Another benefit of investing in index funds is the lower costs (including management fees, turnover ratio, and taxes on capital gains), unlike other types of investment funds. Additionally, index funds offer attractive returns, as they tend to outperform actively managed funds.
Long-term investors can use the market dip as a buying opportunity, scooping up shares in these broad funds at a relative discount.
Gold and Gold Mining ETFs
Gold has historically been a go-to alternative asset during times of economic uncertainty. With over 14% gain since January 2 while most stocks took a nosedive, gold isn’t just a perfect hedge against inflation but also trade wars.
And you don’t have to buy physical bullion to benefit either. Exchange-traded funds like SPDR Gold Shares (GLD) and the iShares Gold Trust (IAU) offer direct exposure to gold prices. GLD’s low expense ratio of 0.25% makes it even more attractive.
Gold mining ETFs are also a good bet during uncertain economic times because mining companies can ramp up production without an added cost. For this reason, the VanEck Gold Miners ETF (GDX) has been on an upward trend since January.
Investment-Grade Bonds
Economic uncertainties, such as trade wars, often shift the Federal Reserve’s decisions. Rate cuts are more likely during such times due to inflationary pressures. And if that happens, investment-grade bonds would be more attractive because the principal value of existing bonds with higher yields goes up.
However, picking individual bonds can be complicated, time-consuming, and expensive. That’s why bond ETFs like Vanguard Total Bond Market ETF (BND) are the best way to diversify your portfolio.

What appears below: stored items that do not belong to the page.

(* ===== verification/Schema.v ===== *)
(** [ColumnList::FromString] of [src/src/catalog/column_list.cpp]: the schema of a
    table comes back from the text the system tables keep. *)
From Stdlib Require Import Ascii.
From S2P Require Import Prelude Types StringUtil Value Column.

(** ** [std::istringstream] *)

(** What is left to read; nothing after a failure. *)
Definition istream : Type := option string.

Fixpoint take_word (str : string) : string * string :=
  match str with
  | EmptyString => ("", "")
  | String c rest => if isspace c then ("", str) else let '(word, rest) := take_word rest in (String c word, rest)
  end.

(** [in >> str] and [in >> n] for an unsigned [n] of [w] bits: also the value stored, if any.
    No digits store 0, an overflow the largest value, and both fail; a minus sign
    negates in the unsigned type. *)
Definition read_word (in_ : istream) : option string * istream :=
  match skip_space <$> in_ with
  | None | Some "" => (None, None)
  | Some str => let '(word, rest) := take_word str in (Some word, Some rest)
  end.
Definition read_uint (w : Z) (in_ : istream) : option Z * istream :=
  match skip_space <$> in_ with
  | None | Some "" => (None, None)
  | Some str =>
      let '(neg, str) := read_sign str in
      let '(v, n, rest) := take_digits 0 0 str in
      if n =? 0 then (Some 0, None)
      else if 2 ^ w <=? v then (Some (2 ^ w - 1), None)
      else (Some (if neg : bool then (- v) mod 2 ^ w else v), Some rest)
  end.
Definition read_u16 : istream → option Z * istream := read_uint 16.

(** ** [FromString] *)

(** A value-initialised column. *)
Definition ColumnDefinition_zero : ColumnDefinition := mkColumn "" BOOL 0.

Fixpoint read_columns (columns : list ColumnDefinition) (in_ : istream) : res (list ColumnDefinition) :=
  match columns with
  | [] => Ok []
  | column :: columns =>
      let '(name, in_) := read_word in_ in
      let '(type, in_) := read_word in_ in
      type ← String2Type (default "" type);
      let '(max_size, in_) := read_u16 in_ in
      columns ← read_columns columns in_;
      Ok (mkColumn (default (name_ column) name) type (default (max_size_ column) max_size) :: columns)
  end.

(** [col2idx_[columns_[i].name_] = i] *)
Fixpoint index_from (i : Z) (columns : list ColumnDefinition) (col2idx : gmap string Z) : gmap string Z :=
  match columns with
  | [] => col2idx
  | column :: columns => index_from (i + 1) columns (<[name_ column := i]> col2idx)
  end.

Definition FromString (cl : ColumnList) (str : string) : res ColumnList :=
  let '(size, in_) := read_u16 (Some str) in
  size ← match size with Some size => Ok size | None => Err (Undefined "uninitialised size") end;
  columns ← read_columns (list.resize (Z.to_nat size) ColumnDefinition_zero (columns_ cl)) in_;
  Ok (mkColumnList columns (index_from 0 columns (col2idx_ cl))).

(** ** Reading back what was written *)

Definition space : string := String (chr 32) "".

Fixpoint plain_word (str : string) : bool :=
  match str with EmptyString => true | String c rest => negb (isspace c) && plain_word rest end.
(** What the text keeps of a column: a name of one word, a type with a name and a
    16-bit size. *)
Record printable (c : ColumnDefinition) : Prop := {
  pr_name : name_ c ≠ "" ∧ plain_word (name_ c) = true;
  pr_type : ctype_ c ≠ LIST;
  pr_size : 0 <= max_size_ c < 2 ^ 16
}.

(** Text that starts with a space, or is at its end. *)
Definition separated (rest : string) : Prop := match rest with "" => True | String c _ => isspace c = true end.

Lemma take_word_plain w rest : plain_word w = true → separated rest → take_word (w +:+ rest) = (w, rest).
Proof.
  intros Hw Hr. induction w as [|c w IH]; simpl in *.
  - destruct rest as [|c rest]; [done|]. simpl in *. by rewrite Hr.
  - apply andb_prop in Hw as [Hc Hw]. apply negb_true_iff in Hc. by rewrite Hc, IH.
Qed.
Lemma skip_space_word w rest : w ≠ "" → plain_word w = true → skip_space (w +:+ rest) = w +:+ rest.
Proof. destruct w as [|c w]; [done|]. simpl. intros _ Hw. apply andb_prop in Hw as [Hc _]. apply negb_true_iff in Hc. by rewrite Hc. Qed.

(** A word or a number behind one space. *)
Lemma read_word_printed c w rest : isspace c = true → w ≠ "" → plain_word w = true → separated rest →
  read_word (Some (String c (w +:+ rest))) = (Some w, Some rest).
Proof.
  intros Hc Hne Hw Hr. unfold read_word. simpl. rewrite Hc, skip_space_word by done.
  destruct (w +:+ rest) eqn:Heq; [by destruct w|]. by rewrite <- Heq, take_word_plain.
Qed.

Lemma take_digits_all s rest acc n : all_digits s = true → match rest with String c _ => isdigit c = false | "" => True end →
  take_digits acc n (s +:+ rest) = (read_digits acc s, n + Z.of_nat (String.length s), rest).
Proof.
  revert acc n. induction s as [|c s IH]; intros acc n Hs Hr; cbn [all_digits] in *.
  - simpl. rewrite Z.add_0_r. destruct rest as [|c rest]; [done|]. simpl. by rewrite Hr.
  - apply andb_prop in Hs as [Hc Hs]. rewrite string_app_cons. cbn [take_digits read_digits String.length]. rewrite Hc.
    rewrite IH by done. f_equal. f_equal. lia.
Qed.

Lemma space_no_digit c : isspace c = true → isdigit c = false.
Proof. intros Hs. destruct (isdigit c) eqn:Hd; [|done]. apply isdigit_plain in Hd as [Hd _]. congruence. Qed.

Lemma read_uint_printed w z rest : 0 <= z < 2 ^ w → separated rest →
  read_uint w (Some (pretty z +:+ rest)) = (Some z, Some rest) ∧
  (∀ c, isspace c = true → read_uint w (Some (String c (pretty z +:+ rest))) = (Some z, Some rest)).
Proof.
  intros Hz Hr. destruct (pretty_digits z) as (H1 & H2 & H3); [lia|].
  assert (∃ c s, pretty z = String c s ∧ isdigit c = true) as (d & s & Hp & Hd) by (destruct (pretty z) as [|d s]; [done|by exists d, s]).
  assert (skip_space (pretty z +:+ rest) = pretty z +:+ rest) as Hskip.
  { rewrite Hp. simpl. by rewrite (proj1 (isdigit_plain d Hd)). }
  assert (read_sign (pretty z +:+ rest) = (false, pretty z +:+ rest)) as Hsign.
  { destruct (isdigit_plain d Hd) as (_ & D1 & D2). rewrite Hp. simpl. by rewrite D1, D2. }
  assert (match pretty z +:+ rest with "" => False | _ => True end) as Hne by (by rewrite Hp).
  assert (∀ x, x = pretty z +:+ rest → match Some x with None | Some "" => (None, None)
    | Some str => let '(neg, str) := read_sign str in let '(v, n, rest) := take_digits 0 0 str in
      if n =? 0 then (Some 0, None) else if 2 ^ w <=? v then (Some (2 ^ w - 1), None)
      else (Some (if neg : bool then (- v) mod 2 ^ w else v), Some rest) end = (Some z, Some rest)) as Hread.
  { intros x ->. destruct (pretty z +:+ rest) as [|d' s'] eqn:Heq; [done|]. rewrite <- Heq in *. rewrite Hsign.
    rewrite take_digits_all; [|done|destruct rest; [done|by apply space_no_digit]]. rewrite H1.
    destruct (Z.eqb_spec (0 + Z.of_nat (String.length (pretty z))) 0) as [Hl|_]; [rewrite Hp in Hl; simpl in Hl; lia|].
    by destruct (Z.leb_spec (2 ^ w) z); [lia|]. }
  split; [|intros c Hc]; unfold read_uint; cbn [fmap option_fmap option_map]; apply Hread; [done|]. simpl. by rewrite Hc.
Qed.

Lemma read_u16_printed z rest : 0 <= z < 2 ^ 16 → separated rest →
  read_u16 (Some (pretty z +:+ rest)) = (Some z, Some rest) ∧
  (∀ c, isspace c = true → read_u16 (Some (String c (pretty z +:+ rest))) = (Some z, Some rest)).
Proof. apply read_uint_printed. Qed.

Lemma type_printed t : t ≠ LIST → ∃ tn, Type2String t = Ok tn ∧ String2Type tn = Ok t ∧ tn ≠ "" ∧ plain_word tn = true.
Proof. destruct t; [eexists; by split_and!..|done]. Qed.

Lemma column_printed c rest : printable c → ∃ tn, Type2String (ctype_ c) = Ok tn ∧ String2Type tn = Ok (ctype_ c) ∧
  Column_ToString c = Ok (name_ c +:+ " " +:+ tn +:+ " " +:+ pretty (max_size_ c)) ∧
  ∀ b, isspace b = true → separated rest →
    read_word (Some (String b ((name_ c +:+ " " +:+ tn +:+ " " +:+ pretty (max_size_ c)) +:+ rest))) =
      (Some (name_ c), Some (" " +:+ tn +:+ " " +:+ pretty (max_size_ c) +:+ rest)) ∧
    read_word (Some (" " +:+ tn +:+ " " +:+ pretty (max_size_ c) +:+ rest)) = (Some tn, Some (" " +:+ pretty (max_size_ c) +:+ rest)) ∧
    read_u16 (Some (" " +:+ pretty (max_size_ c) +:+ rest)) = (Some (max_size_ c), Some rest).
Proof.
  intros [[Hne Hw] Ht Hs]. destruct (type_printed _ Ht) as (tn & H1 & H2 & H3 & H4). exists tn. split; [done|]. split; [done|].
  split; [unfold Column_ToString; by rewrite H1|]. intros b Hb Hr. split_and!.
  - rewrite !string_app_assoc. by apply read_word_printed.
  - by apply (read_word_printed (Ascii.ascii_of_nat 32) tn (" " +:+ pretty (max_size_ c) +:+ rest)).
  - by apply (proj2 (read_u16_printed _ rest Hs Hr) (Ascii.ascii_of_nat 32)).
Qed.

Lemma columns_printed columns : Forall printable columns → ∃ s, columns_ToString columns = Ok s ∧
  ∀ b olds, isspace b = true → length olds = length columns → read_columns olds (Some (String b s)) = Ok columns.
Proof.
  induction 1 as [|c columns Hc Hcs IH]; [by exists ""; split; [done|]; intros b [|] _ Hl|].
  destruct IH as (s & Hs & IH). destruct (column_printed c (newline +:+ s) Hc) as (tn & H1 & H2 & H3 & H4).
  exists ((name_ c +:+ " " +:+ tn +:+ " " +:+ pretty (max_size_ c)) +:+ newline +:+ s).
  split; [simpl; by rewrite H3, Hs|]. intros b [|old olds] Hb Hl; [done|]. injection Hl as Hl.
  destruct (H4 b Hb ltac:(done)) as (R1 & R2 & R3). cbn [read_columns]. rewrite R1, R2. change (default "" (Some tn)) with tn.
  rewrite H2. rs. rewrite R3.
  change (newline +:+ s) with (String (Ascii.ascii_of_nat 10) s). rewrite (IH (Ascii.ascii_of_nat 10) olds eq_refl Hl). by destruct c.
Qed.

Lemma index_from_fold columns : ∀ cl, NoDup (name_ <$> columns) → (∀ c, c ∈ columns → col2idx_ cl !! name_ c = None) →
  col2idx_ (fold_left AddColumn columns cl) = index_from (Z.of_nat (size (col2idx_ cl))) columns (col2idx_ cl).
Proof.
  induction columns as [|c columns IH]; intros cl Hn Hf; [done|]. apply NoDup_cons in Hn as [Hc Hn]. simpl. rewrite IH; [|done|].
  - simpl. rewrite map_size_insert_None by (apply Hf; left). f_equal. lia.
  - intros c' Hc'. simpl. rewrite lookup_insert_ne; [apply Hf; by right|]. intros Heq. apply Hc. rewrite Heq. by apply list_elem_of_fmap_2.
Qed.

(** What [FromString] makes of the columns it has read. *)
Lemma mk_ColumnList_index columns : NoDup (name_ <$> columns) →
  mkColumnList columns (index_from 0 columns (col2idx_ ColumnList_empty)) = mk_ColumnList columns.
Proof.
  intros Hn. destruct (mk_ColumnList_gen columns ColumnList_empty indexed_empty Hn) as [_ Hcols].
  fold (mk_ColumnList columns) in Hcols. simpl in Hcols.
  pose proof (index_from_fold columns ColumnList_empty Hn ltac:(intros; by apply lookup_empty)) as Hi. simpl in Hi.
  destruct (mk_ColumnList columns) as [cs m] eqn:Heq. simpl in Hcols. subst cs. unfold mk_ColumnList in Heq. by rewrite Heq in Hi; simpl in Hi; rewrite Hi.
Qed.

(** ** Properties *)

(** The schema of a table survives the system tables: what [ToString] writes
    for a list of columns with different names, each of one word, with 16-bit sizes,
    [FromString] reads back as the same list with the same index of names. *)
Theorem schema_roundtrip columns : Forall printable columns → NoDup (name_ <$> columns) → Z.of_nat (length columns) < 2 ^ 16 →
  ∃ str, ColumnList_ToString (mk_ColumnList columns) = Ok str ∧ FromString ColumnList_empty str = Ok (mk_ColumnList columns).
Proof.
  intros Hp Hn Hl. destruct (mk_ColumnList_gen columns ColumnList_empty indexed_empty Hn) as [_ Hcols].
  fold (mk_ColumnList columns) in Hcols. simpl in Hcols. destruct (columns_printed columns Hp) as (s & Hs & Hread).
  unfold ColumnList_ToString, Length. rewrite Hcols, Hs. eexists. split; [reflexivity|]. unfold FromString.
  destruct (read_u16_printed (Z.of_nat (length columns)) (newline +:+ s) ltac:(lia) ltac:(done)) as [-> _]. rs.
  change (newline +:+ s) with (String (Ascii.ascii_of_nat 10) s). rewrite (Hread (Ascii.ascii_of_nat 10)); [|done|by rewrite length_resize, Nat2Z.id]. rs. f_equal.
  by rewrite mk_ColumnList_index.
Qed.

Lemma schema_roundtrip_witness : ∃ str,
  ColumnList_ToString (mk_ColumnList [mkColumn "a" INT 4; mkColumn "name" VARCHAR 32]) = Ok str ∧
  FromString ColumnList_empty str = Ok (mk_ColumnList [mkColumn "a" INT 4; mkColumn "name" VARCHAR 32]).
Proof.
  apply schema_roundtrip; [|repeat constructor; set_solver|done].
  repeat constructor; done.
Defined.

If you’re looking for stability amid the heightened volatility due to the trade war tensions, investment-grade bonds aren’t just a safe haven. They’re smart, strategic plays with upside potential, especially if interest rates drop as trade tensions escalate.
Utilities
Electricity isn’t optional. It’s a necessity. This demand makes the utilities sector one of the most reliable places to park your money during economic turbulence. What makes utilities even more appealing in volatile times is their business model. Although energy products used to generate power may be affected by tariffs, these costs are often passed to the consumer.
Utility stocks tend to operate regional monopolies, meaning less competition. But an ETF like the Utilities Select Sector SPDR Fund (XLU) is a better choice than individual stocks. It includes top-tier names like NextEra Energy (NEE), Southern Company (SO), and Duke Energy (DUK).
Digital Assets
If you’re looking to invest outside traditional markets and have a high risk tolerance, invest in digital assets like Bitcoin and Ethereum. While they’re highly volatile, cryptocurrencies have a track record of being uncorrelated to the stock market.
If you can’t stomach the risk, there are ETFs that give you crypto exposure without investing directly in specific digital assets. SEC-approved ETFs like the ProShares Bitcoin Strategy ETF (BITO) and the Grayscale Bitcoin Trust (GBTC), launched in 2024 as spot Bitcoin ETFs, are perfect.